■ **WORK ORDER**: In the listing that follows, locate the line containing "intros Hs Hh Hnow" and the line containing "by rewrite Hst, andb_false_r". Retype exactly those two lines and every line between them, and nothing more.

■ **EXCERPTED RECORDS**:
····················

Lemma rounds_ok t router n s rs sent s' :
  reachable s → healthy s → (∀ request, ∃ result, router request = inr result ∧ settles result) →
  rounds t router n s = (rs, sent, s') → Forall (λ r, r = inr tt) rs ∧ rtc dstep s s'.
Proof.
  intros Hs Hh Hrouter. revert s rs sent s' Hs Hh. induction n as [|n IH]; intros s rs sent s' Hs Hh; simpl.
  { intros [= <- <- <-]. done. }
  destruct (round_ok t router s Hs Hh Hrouter) as (sent1 & s1 & -> & Hs1 & Hh1 & Hsteps).
  destruct (rounds t router n s1) as [[rs1 sent2] s2] eqn:E. intros [= <- <- <-].
  destruct (IH _ _ _ _ Hs1 Hh1 E) as [Hrs Hrest]. split; [by constructor|by etrans].
Qed.

(** C19: The outbox drains. While the database answers, its clock does not run back
    and the router answers every request with a result the table can hold (a known
    disposition, a route version within bigint, an event id that is empty or that
    the database casts to a uuid), as many rounds of a worker as its tenant has open
    acknowledgements succeed and leave every acknowledgement that was due when they
    began completed. *)
Theorem outbox_drains t router n s rs sent s' :
  reachable s → healthy s → (∀ i j, i ≤ j → (now i <= now j)%Z) →
  (∀ request, ∃ result, router request = inr result ∧ settles result) →
  size (open_acks t (st_db s)) ≤ n → rounds t router n s = (rs, sent, s') →
  Forall (λ r, r = inr tt) rs ∧
  ∀ rid o, d_outbox (st_db s) !! (t, rid) = Some o → ack_due (now (S (S (st_clock s)))) o = true →
    ∃ o', d_outbox (st_db s') !! (t, rid) = Some o' ∧ ob_status o' = ack_completed.
Proof.
  intros Hs Hh Hnow Hrouter Hopen Hrun. split; [by eapply rounds_ok|]. intros rid0 o0 Ho0 Hdue.
  revert s rs sent s' Hs Hh Hopen Hrun Ho0 Hdue. induction n as [|n IH]; intros s rs sent s' Hs Hh Hopen Hrun Ho0 Hdue.
  { exfalso. assert (open_acks t (st_db s) !! (t, rid0) = Some o0) as Hin.
    { apply map_lookup_filter_Some. split; [done|]. split; [done|]. simpl. intros Hst. unfold ack_due in Hdue.
      by rewrite Hst, andb_false_r in Hdue. }
    assert (open_acks t (st_db s) = ∅) as He by (apply map_size_empty_iff; lia). by rewrite He, lookup_empty in Hin. }
  destruct (round_completes t router s rid0 o0 Hs Hh Ho0 Hdue Hrouter)
    as (rid & o & o' & request & s1 & Hround & _ & Ho & Hst & _ & Hdb & Hst' & Hsteps & Hclk).
  simpl in Hrun. rewrite Hround in Hrun. destruct (rounds t router n s1) as [[rs1 sent1] s2] eqn:E. injection Hrun as <- <- <-.
  pose proof (open_acks_complete _ _ _ _ _ _ Ho Hst Hst' Hdb) as Hsize. assert (reachable s1) as Hs1 by (by eapply reachable_steps).
  assert (healthy s1) as Hh1 by (intros k Hk; apply Hh; lia).
  destruct (decide (rid0 = rid)) as [->|Hne].
  - destruct (rounds_ok _ _ _ _ _ _ _ Hs1 Hh1 Hrouter E) as [_ Hrest].
    destruct (history_ok _ _ Hrest (reachable_delivered _ Hs1)) as [_ (_ & _ & Hg)].
    destruct (Hg (t, rid) o') as (o3 & Ho3 & _ & Hfin); [rewrite Hdb; apply lookup_insert_eq|].
    exists o3. split; [done|]. by rewrite (Hfin Hst').
  - apply (IH s1 rs1 sent1 s2); try done; [lia|by rewrite Hdb, lookup_insert_ne by congruence|].
    eapply ack_due_later; [|exact Hdue]. apply Hnow. lia.
Qed.
End History.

····················

■ **YOUR RESPONSE**:
  intros Hs Hh Hnow Hrouter Hopen Hrun. split; [by eapply rounds_ok|]. intros rid0 o0 Ho0 Hdue.
  revert s rs sent s' Hs Hh Hopen Hrun Ho0 Hdue. induction n as [|n IH]; intros s rs sent s' Hs Hh Hopen Hrun Ho0 Hdue.
  { exfalso. assert (open_acks t (st_db s) !! (t, rid0) = Some o0) as Hin.
    { apply map_lookup_filter_Some. split; [done|]. split; [done|]. simpl. intros Hst. unfold ack_due in Hdue.
      by rewrite Hst, andb_false_r in Hdue. }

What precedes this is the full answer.